There was a manager in post who had registered with the Care Quality Commission (CQC). A registered manager is a person who has registered with the CQC to manage the service. Like registered providers, they are ‘registered persons’. Registered persons have legal responsibility for meeting the requirements in the Health and Social Care Act and associated Regulations about how the service is run.

The Mental Capacity Act 2005 (MCA) provides a legal framework for making particular decisions on behalf of people who may lack the mental capacity to do so for themselves. The Act requires that as far as possible people make their own decisions and are helped to do so when needed. When they lack mental capacity to take particular decisions, any made on their behalf must be in their best interests and as least restrictive as possible.

People can only be deprived of their liberty to receive care and treatment when this is in their best interests and legally authorised under the MCA. The application procedures for this in care homes and hospitals are called the Deprivation of Liberty Safeguards (DoLS). We checked whether the provider worked within the principles of the MCA and whether any conditions on authorisations to deprive a person of their liberty were being met. At the time of our inspection we found that nobody who lived at the home had been deprived of their liberty and so DoLS applications and authorities were not required.

People told us that they felt safe, happy and well looked after at the home. Staff had received training in how to safeguard people from abuse and knew how to report concerns, both internally and externally. Safe and effective recruitment practices were followed to ensure that all staff were suitably qualified and experienced. Arrangements were in place to ensure there were sufficient numbers of suitable staff available at all times to meet people’s individual needs.

Plans and guidance had been drawn up to help staff deal with unforeseen events and emergencies. The environment and equipment used were regularly checked and well maintained to keep people safe. Trained staff helped people to take their medicines safely and at the right time.
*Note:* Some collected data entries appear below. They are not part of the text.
(** X2. Insert then look up: [save_token] under a token that is free
    succeeds when the parameters can be bound (the token and the two kept
    parts are text without a lone surrogate, the length fits SQLite's
    64-bit INTEGER); [get_token_record] then returns the columns that were
    given and the clock reading, the lookup of every other token gives what
    it gave before, and the table has one row more. A parameter that
    cannot be bound makes [save_token] raise and write nothing. *)
Theorem save_token_then_get_token_record (token : str)
    (nonce ciphertext : bytes) (pan_length : Z) (first6 last4 : str)
    (w : World) :
  let out := save_token token nonce ciphertext pan_length first6 last4 w in
  (encodable token = true ->
   - 2 ^ 63 <= pan_length <= 2 ^ 63 - 1 ->
   encodable first6 = true ->
   encodable last4 = true ->
   db w !! token = None ->
   fst out = Ok tt
   /\ fst (get_token_record token (snd out))
      = Ok (Some {| Row.token := token;
                    Row.ciphertext := ciphertext;
                    Row.nonce := nonce;
                    Row.pan_length := pan_length;
                    Row.first6 := first6;
                    Row.last4 := last4;
                    Row.created_at := utcnow_isoformat (clock_pos w) |})
   /\ (forall other, other <> token ->
         fst (get_token_record other (snd out))
         = fst (get_token_record other w))
   /\ size (db (snd out)) = S (size (db w)))
  /\ (encodable token = false \/ ~ (- 2 ^ 63 <= pan_length <= 2 ^ 63 - 1)
      \/ encodable first6 = false \/ encodable last4 = false ->
      (fst out = Raise UnicodeEncodeError \/ fst out = Raise OverflowError)
      /\ db (snd out) = db w).
Proof.
  cbv zeta. rewrite save_token_run. cbv zeta. split.
  - intros Htok Hint Hf Hl Hfresh.
    rewrite Htok, Hf, Hl, (proj2 (in_range_true _ _ _) Hint), Hfresh.
    cbn [negb andb fst snd]. rewrite !get_token_record_run, Htok.
    cbn [fst db]. repeat split.
    + by rewrite lookup_insert_eq.
    + intros other Hne. rewrite !get_token_record_run. cbn [fst db].
      by rewrite lookup_insert_ne.
    + by apply map_size_insert_None.
  - intros Hbad.
    destruct (encodable token); cbn [negb]; [|by auto].
    destruct (in_range _ _ pan_length) eqn:Hint; cbn [negb]; [|by auto].
    apply in_range_true in Hint.
    destruct (encodable first6); cbn [andb negb]; [|by auto].
    destruct (encodable last4); cbn [negb]; [|by auto].
    destruct Hbad as [?|[?|[?|?]]]; done.
Qed.
(** ** Histories of ring operations *)

(** A call of the producer or of the consumer, with the buffer the caller
    passes. *)
Inductive ring_op (A : Type) : Type :=
  | OpWrite (src : list A) (count : Z)
  | OpRead (dst : list A) (count : Z).
Arguments OpWrite {A} _ _.
Arguments OpRead {A} _ _.

(** The caller's side of the contract of an operation: a count that fits
    [uint64_t] and a buffer of at least [count] frames. *)
Definition op_ok {A : Type} (op : ring_op A) : Prop :=
  match op with
  | OpWrite buf count | OpRead buf count =>
      0 <= count < u64_modulus /\ count * NUM_CHANNELS <= Z.of_nat (length buf)
  end.

(** Runs a history from [rb]; [accepted] collects the frames the writes
    took (the first [written] frames of each source buffer), [delivered]
    the frames the reads returned (the first [got] frames of each
    destination buffer after the call), both in the order of the calls. *)
Fixpoint run_ops {A : Type} (rb : RingBuffer A) (ops : list (ring_op A))
    (accepted delivered : list A) : option (RingBuffer A * list A * list A) :=
  match ops with
  | [] => Some (rb, accepted, delivered)
  | OpWrite src count :: ops' =>
      '(rb', written) ← ring_write rb src count;
      run_ops rb' ops' (accepted ++ take (Z.to_nat (written * NUM_CHANNELS)) src) delivered
  | OpRead dst count :: ops' =>
      '(rb', dst', got) ← ring_read rb dst count;
      run_ops rb' ops' accepted (delivered ++ take (Z.to_nat (got * NUM_CHANNELS)) dst')
  end.
(** X2. The ring of a point tells its row. When the calibration gives
    every laser a ring in [0, num_lasers), after [unpack] - however it ends
    - every cell of the cloud holds either what the caller's cloud held at
    that position, or the NaN point the grid was filled with, or a point
    whose ring [r] sits in row [num_lasers - 1 - r]. The scan must fit the
    32-bit dimensions, and for a legacy calibration the number of lasers
    must divide the readings of a packet. *)
Theorem unpack_rows_by_ring (K : Constants) (rd : RawData) (scan : VelodyneScan)
    (pc : VPointCloud) (k : nat) (p : VPoint) :
  let num := num_lasers (calibration_ rd) in
  let P := Z.of_nat (length (packets scan)) in
  let r := unpack K rd scan pc in
  1 < num < 2 ^ 31 -> rings_ok rd ->
  0 <= BLOCKS_PER_PACKET K -> 0 <= SCANS_PER_BLOCK K -> 0 <= VLP16_FIRINGS_PER_BLOCK K ->
  (num <> 16 -> SCANS_PER_PACKET K mod num = 0 /\ P * SCANS_PER_PACKET K < 2 ^ 32) ->
  (num = 16 -> BLOCKS_PER_PACKET K mod 2 = 0
               /\ P * BLOCKS_PER_PACKET K * VLP16_FIRINGS_PER_BLOCK K < 2 ^ 28) ->
  points (cloud r.2) !! k = Some p ->
  points pc !! k = Some p
  \/ p = nanPoint
  \/ ring p = num - 1 - Z.of_nat k / width (cloud r.2).
Proof.
  intros num P r Hnum Hring HB HS HF Hleg H16 Hk. subst r.
  unfold unpack in *. fold num in Hk |- *.
  destruct (Z.eqb_spec num 16) as [E | Hne]; cbn [fst snd] in *.
  - destruct (H16 E) as [HBe Hfit].
    destruct (unpack_vlp16_run K rd scan pc) as (_ & Hg & Hrows); try done.
    { fold P. lia. }
    { fold P num. rewrite E. lia. }
    destruct (unpack_vlp16_header K rd scan pc) as (_ & _ & -> & _).
    destruct (Hrows k p Hk) as [Hold | Hnew].
    + apply lookup_prepared in Hold. tauto.
    + right. right. exact Hnew.
  - destruct (Hleg Hne) as [Hdiv Hfit].
    destruct (unpack_legacy_run K rd scan pc) as (_ & Hg & Hrows); try done.
    destruct (unpack_legacy_header K rd scan pc) as (_ & _ & -> & _).
    { fold num. rewrite uint64_small; lia. }
    destruct (Hrows k p Hk) as [Hold | Hnew].
    + apply lookup_prepared in Hold. tauto.
    + right. right. exact Hnew.
Qed.

Lemma unpack_rows_by_ring_witness :
  exists p,
    points (cloud (unpack velodyne_constants rd64 scan64 empty_cloud).2) !! 378%nat = Some p
    /\ (points empty_cloud !! 378%nat = Some p
        \/ p = nanPoint
        \/ ring p = 64 - 1 - 378 / width (cloud (unpack velodyne_constants rd64 scan64
                                                    empty_cloud).2)).
Proof.
  eexists. split; [vm_compute; reflexivity |].
  apply (unpack_rows_by_ring velodyne_constants rd64 scan64 empty_cloud 378).
  - by_computation.
  - apply demo_rings_ok. lia.
  - by_computation.
  - by_computation.
  - by_computation.
  - intros _. by_computation.
  - intros E. exfalso. revert E. by_computation.
  - vm_compute. reflexivity.
Defined.

(** X3. The legacy decoder runs to the end of a well-formed scan: when
    the calibration has more than one laser, gives every laser a ring in
    [0, num_lasers) and its number of lasers divides the readings of a
    packet, no [pc.at] throws and [unpack] returns normally. The counter of
    points then equals the number of readings that passed the angle gate, and
    never exceeds the number of cells, width times height. *)
Theorem unpack_legacy_completes (K : Constants) (rd : RawData) (scan : VelodyneScan)
    (pc : VPointCloud) :
  let num := num_lasers (calibration_ rd) in
  let P := Z.of_nat (length (packets scan)) in
  let r := unpack_legacy K rd scan pc in
  1 < num < 2 ^ 31 -> num <> 16 -> rings_ok rd ->
  0 <= BLOCKS_PER_PACKET K -> 0 <= SCANS_PER_BLOCK K ->
  SCANS_PER_PACKET K mod num = 0 -> P * SCANS_PER_PACKET K < 2 ^ 32 ->
  unpack K rd scan pc = (Next, r.2.1)
  /\ r.2.2 = Z.of_nat (length (List.filter (passes_gate rd) (scan_readings K scan)))
  /\ r.2.2 <= width (cloud r.2.1) * height (cloud r.2.1).
Proof.
  intros num P r Hnum H16 Hring HB HS Hdiv Hfit.
  destruct (unpack_legacy_run K rd scan pc) as (Hnext & Hg & _); try done.
  fold r in Hnext.
  assert (Hu : uint64 num <> 0) by (rewrite uint64_small; lia).
  assert (Hcount : r.2.2
                   = Z.of_nat (length (List.filter (passes_gate rd) (scan_readings K scan)))).
  { subst r. rewrite unpack_legacy_fold in Hnext |- * by done.
    destruct (for_each _ _ _) as [c [e n]] eqn:Erun. cbn in Hnext. subst c.
    apply for_each_reading_counter in Erun; [| fold num; lia]. cbn. lia. }
  split; [| split; [done |]].
  - unfold unpack. fold num. destruct (Z.eqb_spec num 16) as [| _]; [done |].
    fold r. by rewrite Hnext.
  - destruct (unpack_legacy_header K rd scan pc Hu) as (_ & _ & Hw & Hh & _).
    fold r in Hw, Hh. rewrite Hw, Hh. destruct Hg as (-> & -> & _).
    rewrite Hcount.
    pose proof (List.filter_length_le (passes_gate rd) (scan_readings K scan)) as Hle.
    pose proof (scan_readings_length K scan HB HS) as Hlen. fold P in Hlen.
    fold P num.
    assert (HT0 : 0 <= P * SCANS_PER_PACKET K).
    { subst P. unfold SCANS_PER_PACKET. nia. }
    assert (Hq : P * SCANS_PER_PACKET K = num * (P * SCANS_PER_PACKET K / num)).
    { apply Z.div_exact; [lia |].
      rewrite <- Z.mul_mod_idemp_r, Hdiv, Z.mul_0_r by lia. apply Z.mod_0_l. lia. }
    lia.
Qed.

Lemma unpack_legacy_completes_witness :
  (unpack velodyne_constants rd64 scan64 empty_cloud).1 = Next
  /\ (unpack_legacy velodyne_constants rd64 scan64 empty_cloud).2.2 = 384.
Proof.
  destruct (unpack_legacy_completes velodyne_constants rd64 scan64 empty_cloud)
    as (Hrun & Hcount & _).
  - by_computation.
  - by_computation.
  - apply demo_rings_ok. lia.
  - by_computation.
  - by_computation.
  - reflexivity.
  - by_computation.
  - split; [by rewrite Hrun |]. rewrite Hcount. vm_compute. reflexivity.
Defined.

(** X4. The 16-beam decoder never lets an exception of [pc.at] escape:
    with sixteen lasers on rings 0 to 15, an even number of blocks per packet
    and a scan that fits the 32-bit dimensions, every beam finds its cell.
    [unpack] stops the process only where the assertion on the packet time
    fails, returns before the end of the scan only at a block whose marker is
    not [UPPER_BANK], and otherwise runs to the end. *)
Theorem unpack_vlp16_completes (K : Constants) (rd : RawData) (scan : VelodyneScan)
    (pc : VPointCloud) :
  let num := num_lasers (calibration_ rd) in
  let P := Z.of_nat (length (packets scan)) in
  let r := unpack K rd scan pc in
  num = 16 -> rings_ok rd ->
  0 <= BLOCKS_PER_PACKET K -> BLOCKS_PER_PACKET K mod 2 = 0 ->
  0 <= VLP16_FIRINGS_PER_BLOCK K ->
  P * BLOCKS_PER_PACKET K * VLP16_FIRINGS_PER_BLOCK K < 2 ^ 28 ->
  r.1 <> Thrown
  /\ (r.1 = Aborted -> ~ Forall (fun pkt => time_asserted K pkt = true) (packets scan))
  /\ (r.1 = Returned -> ~ Forall (headers_ok K) (packets scan))
  /\ (Forall (fun pkt => time_asserted K pkt = true) (packets scan) ->
      Forall (headers_ok K) (packets scan) -> r.1 = Next).
Proof.
  intros num P r E Hring HB HBe HF Hfit. subst r. unfold unpack. fold num.
  rewrite E. cbn [Z.eqb Pos.eqb fst snd].
  destruct (unpack_vlp16_run K rd scan pc) as (Hc & _); try done.
  { fold num. lia. }
  { fold P. lia. }
  { fold P num. rewrite E. lia. }
  destruct Hc as [-> | [[-> Hbad] | [-> Hbad]]].
  all: repeat split; try done.
Qed.

Lemma unpack_vlp16_completes_witness :
  (unpack velodyne_constants rd16 scan16 empty_cloud).1 = Next
  /\ (unpack velodyne_constants rd16 bad_scan16 empty_cloud).1 <> Thrown.
Proof.
  split.
  - apply (unpack_vlp16_completes velodyne_constants rd16 scan16 empty_cloud).
    + reflexivity.
    + apply demo_rings_ok. lia.
    + by_computation.
    + reflexivity.
    + by_computation.
    + by_computation.
    + repeat constructor.
    + constructor; [| constructor]. intros b Hb. cbn in Hb.
      assert (Hcases : b = 0 \/ b = 1 \/ b = 2 \/ b = 3 \/ b = 4 \/ b = 5 \/ b = 6
                       \/ b = 7 \/ b = 8 \/ b = 9 \/ b = 10 \/ b = 11) by lia.
      repeat (destruct Hcases as [-> | Hcases]; [reflexivity |]). subst b. reflexivity.
  - apply (unpack_vlp16_completes velodyne_constants rd16 bad_scan16 empty_cloud).
    + reflexivity.
    + apply demo_rings_ok. lia.
    + by_computation.
    + reflexivity.
    + by_computation.
    + by_computation.
Defined.

Lemma for_each_prefix_Next {A T : Type} (body : A -> T -> ctl * T) (l1 l2 : list A)
    (s : T) :
  (for_each body (l1 ++ l2) s).1 = Next ->
  exists s1, for_each body l1 s = (Next, s1).
Proof.
  rewrite for_each_app. destruct (for_each body l1 s) as [[] s1]; try done.
  intros _. by exists s1.
Qed.

Lemma full_window_passes (K : Constants) (rd : RawData) (scan : VelodyneScan)
    (l : list (VelodynePacket * (Z * Z))) :
  min_angle (config_ rd) = 0 -> max_angle (config_ rd) = 36000 ->
  Forall rotations_ok (packets scan) ->
  (forall r, r ∈ l -> r ∈ scan_readings K scan) ->
  List.filter (passes_gate rd) l = l.
Proof.
  intros Hmin Hmax Hrot. induction l as [| r l IH]; intros Hl; [done |].
  cbn [List.filter].
  assert (Hpass : passes_gate rd r = true).
  { destruct r as [pkt [i j]].
    destruct (scan_readings_elem K scan pkt i j) as (Hpkt & _).
    { apply Hl. apply elem_of_cons. by left. }
    rewrite Forall_forall in Hrot.
    pose proof (rotations_ok_at pkt i (Hrot pkt Hpkt)) as Hr.
    unfold passes_gate. cbn [fst snd].
    apply in_angle_window_plain; lia. }
  rewrite Hpass, IH; [done |]. intros r' Hr'. apply Hl. apply elem_of_cons. by right.
Qed.
(** What [exec] finds is a piece of the string it scans. *)
Lemma exec_spec (r : regex) (s : str) (i : nat) (b : option ascii) (f : found) :
  exec r i b s = Some f ->
  exists pre, s = pre ++ matched f ++ rest (after f)
              /\ index f = (i + length pre)%nat.
Proof.
  revert i b f. induction s as [|c s IH]; intros i b f H.
  - simpl in H. destruct (run r (mkPos b []) Some) as [y|] eqn:E; [|discriminate].
    injection H as <-. simpl.
    destruct (run_progressive _ _ _ _ E) as (y' & [u Hu] & Hy). injection Hy as ->.
    simpl in Hu. symmetry in Hu. apply app_eq_nil in Hu as [_ ->].
    exists []. simpl. split; [reflexivity | lia].
  - simpl in H. destruct (run r (mkPos b (c :: s)) Some) as [y|] eqn:E.
    + injection H as <-. cbn [index matched after].
      destruct (run_progressive _ _ _ _ E) as (y' & [u Hu] & Hy). injection Hy as ->.
      cbn [rest] in Hu. exists [].
      assert (S (length s) = length u + length (rest y))%nat as Hl.
      { change (S (length s)) with (length (c :: s)). rewrite Hu. apply length_app. }
      change (match length (rest y) with
              | 0 => S (length s)
              | S l => length s - l
              end)%nat with (S (length s) - length (rest y))%nat.
      rewrite Hl, Nat.add_sub, Hu, firstn_app, Nat.sub_diag, firstn_all.
      simpl. rewrite app_nil_r. split; [reflexivity | lia].
    + destruct (IH _ _ _ H) as (pre & Hs & Hi).
      exists (c :: pre). simpl. split; [now rewrite <- Hs | lia].
Qed.

(** Every match of a scan from offset [i] lies between [i] and the end of
    the string. *)
Lemma matchAllFrom_bounds (r : regex) (fuel i : nat) (b : option ascii) (s : str) :
  Forall (fun h => (i <= fst h)%nat /\ (fst h + length (snd h) <= i + length s)%nat)
    (matchAllFrom r fuel i b s).
Proof.
  revert i b s. induction fuel as [|fuel IH]; intros i b s; simpl; [constructor|].
  destruct (exec r i b s) as [f|] eqn:E; [|constructor].
  destruct (exec_spec _ _ _ _ _ E) as (pre & Hs & Hi).
  assert (length s = length pre + length (matched f) + length (rest (after f)))%nat
    as Hlen by (rewrite Hs at 1; rewrite !length_app; lia).
  assert ((i <= index f)%nat
          /\ (index f + length (matched f) <= i + length s)%nat) as Hhere by lia.
  destruct (matched f) as [|c m] eqn:Em.
  - destruct (rest (after f)) as [|c s'] eqn:Er.
    + constructor; [exact Hhere | constructor].
    + constructor; [exact Hhere|].
      eapply Forall_impl; [|apply IH]. simpl in Hlen |- *. intros h Hh. lia.
  - constructor; [exact Hhere|].
    eapply Forall_impl; [|apply IH]. simpl in Hlen |- *. intros h Hh. lia.
Qed.

Lemma matchAll_bounds (r : regex) (s : str) (j : nat) (m : str) :
  In (j, m) (matchAll r s) -> (j + length m <= length s)%nat.
Proof.
  intros H. pose proof (matchAllFrom_bounds r (S (length s)) 0 None s) as Hall.
  rewrite Forall_forall in Hall. apply Hall in H. simpl in H. lia.
Qed.

End RegexMore.

(** ** Regular expressions: runs of one character class

    [/c+/g] for a class [c], as in [/\s+/g] and [/[.!?]+/g]: the scan
    finds the maximal runs of the class, so splitting and replacing on it
    can be read off the string by a single pass. *)

Module ClassRuns.
Import Regex RegexMore.

Section Class.

Variable p : ascii -> bool.

(** The longest prefix of [s] inside the class, and what follows it. *)
Fixpoint takeRun (s : str) : str :=
  match s with
  | c :: s' => if p c then c :: takeRun s' else []
  | [] => []
  end.

Fixpoint skipRun (s : str) : str :=
  match s with
  | c :: s' => if p c then skipRun s' else s
  | [] => []
  end.

(** The code unit before the position reached after the run [r] that
    starts after [b]. *)
Fixpoint lastOf (b : option ascii) (r : str) : option ascii :=
  match r with
  | [] => b
  | c :: r' => lastOf (Some c) r'
  end.

(** [s.replace(/c+/g, sep)] by a single pass: [inRun] tells that the code
    unit before was in the class. *)
Fixpoint collapse (sep : str) (inRun : bool) (s : str) : str :=
  match s with
  | [] => []
  | c :: s' =>
      if p c then (if inRun then collapse sep true s' else sep ++ collapse sep true s')
      else c :: collapse sep false s'
  end.

(** [s.split(/c+/)] by a single pass: [cur] is the piece being read, in
    reverse. *)
Fixpoint fields (inRun : bool) (cur : str) (s : str) : list str :=
  match s with
  | [] => [rev cur]
  | c :: s' =>
      if p c then (if inRun then fields true cur s' else rev cur :: fields true [] s')
      else fields false (c :: cur) s'
  end.

Lemma take_skip (s : str) : s = takeRun s ++ skipRun s.
Proof.
  induction s as [|c s IH]; simpl; [reflexivity|].
  destruct (p c); simpl; [now rewrite <- IH | reflexivity].
Qed.

Lemma skipRun_length (s : str) : (length (skipRun s) <= length s)%nat.
Proof.
  induction s as [|c s IH]; simpl; [lia|]. destruct (p c); simpl; lia.
Qed.
(** Discoveries and best match on the example table. *)
Lemma discovery_printed_iff_best_within_tolerance_witness :
  getitem constants_db TARGET = Ok 9.869
  /\ @lt_inf RealNumeric (@tolerance RealNumeric) = true
  /\ exists best_match out,
       search constants_db = Ok (best_match, out)
       /\ (out <> [] <->
           exists e, error best_match = Fin e /\ num_lt e tolerance = true)
       /\ (forall x e, expr best_match = Some x -> error best_match = Fin e ->
                       num_lt e tolerance = true ->
                       In (PotentialDiscovery x e) out).
Proof.
  split; [reflexivity|]. split; [reflexivity|].
  exact (discovery_printed_iff_best_within_tolerance constants_db 9.869
           eq_refl tolerance_finite).
Defined.

(** A table of two constants without a target. *)
Lemma missing_target_raises_KeyError_witness :
  getitem no_target_db TARGET = Raise KeyError
  /\ no_target_db <> []
  /\ search no_target_db = Raise KeyError
  /\ main no_target_db
     = {| stdout := []; raised := Some KeyError; best := None |}.
Proof.
  split; [reflexivity|]. split; [discriminate|].
  apply (missing_target_raises_KeyError no_target_db KeyError);
    [reflexivity | discriminate].
Defined.

Lemma main_constants_db_completes : raised (main constants_db) = None.
Proof. unfold main. rewrite search_constants_db. reflexivity. Qed.

(** The complete run on the example table. *)
Lemma completed_run_report_witness :
  NoDup (map fst constants_db)
  /\ raised (main constants_db) = None
  /\ exists target cand,
       getitem constants_db TARGET = Ok target
       /\ In cand (enumerate constants_db)
       /\ stdout (main constants_db)
          = flat_map (discovery_line (N := RealNumeric) target)
                     (enumerate constants_db)
            ++ [SearchComplete;
                BestExpression (Some (symbolic_expr cand));
                EvaluatesTo (numeric_val cand);
                ComparedTo target (Fin (Rabs (numeric_val cand - target)))]
       /\ best (main constants_db) = Some (record_of target cand).
Proof.
  split; [exact NoDup_constants_db|].
  split; [exact main_constants_db_completes|].
  exact (completed_run_report constants_db NoDup_constants_db
           main_constants_db_completes).
Defined.

(** The example table has its target and candidates of finite error. *)
Lemma run_completes_only_if_witness :
  raised (main constants_db) = None
  /\ (exists target, getitem constants_db TARGET = Ok target)
  /\ enumerate constants_db <> []
  /\ exists target c,
       getitem constants_db TARGET = Ok target
       /\ In c (enumerate constants_db)
       /\ @lt_inf RealNumeric (err_of target c) = true.
Proof.
  split; [exact main_constants_db_completes|].
  exact (run_completes_only_if constants_db main_constants_db_completes).
Defined.

(** The example table with its target moved to the front. *)
Lemma target_position_irrelevant_witness :
  non_target constants_db
  = non_target [("TARGET", 9.869); ("C1", 1.618); ("C2", 2.718); ("C3", 3.1415)]
  /\ search constants_db
     = search [("TARGET", 9.869); ("C1", 1.618); ("C2", 2.718); ("C3", 3.1415)]
  /\ main constants_db
     = main [("TARGET", 9.869); ("C1", 1.618); ("C2", 2.718); ("C3", 3.1415)].
Proof.
  split; [reflexivity|].
  exact (target_position_irrelevant constants_db
           [("TARGET", 9.869); ("C1", 1.618); ("C2", 2.718); ("C3", 3.1415)]
           9.869 eq_refl eq_refl eq_refl).
Defined.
Identified and potential risks to people’s health and well-being were reviewed and managed effectively.

Relatives and healthcare professionals were positive about the skills, experience and abilities of staff who worked at the home. They received training and refresher updates relevant to their roles and had regular supervision meetings to discuss and review their development and performance.

People were supported to maintain good health and had access to health and social care professionals when necessary. They were provided with a healthy balanced diet that met their individual needs.

Staff made considerable efforts to ascertain people’s wishes and obtain their consent before providing personal care and support, which they did in a kind and compassionate way. Information about local advocacy services was available to help people and their family’s access independent advice or guidance.

Staff had developed positive and caring relationships with the people they cared for and clearly knew them very well. People were involved in the planning, delivery and reviews of the care and support provided. The confidentiality of information held about their medical and personal histories was securely maintained throughout the home.

Care was provided in a way that promoted people’s dignity and respected their privacy. People received personalised care and support that met their needs and took account of their preferences. Staff were knowledgeable about people’s background histories, preferences, routines and personal circumstances.

People were supported to pursue social interests and take part in meaningful activities relevant to their needs, both at the home and in the wider community. They felt that staff listened to them and responded to any concerns they had in a positive way. Complaints were recorded and investigated thoroughly with learning outcomes used to make improvements where necessary.

Relatives, staff and professional stakeholders very were complimentary about the manager, deputy manager and how the home was run and operated. Appropriate steps were taken to monitor the quality of services provided, reduce potential risks and drive improvement.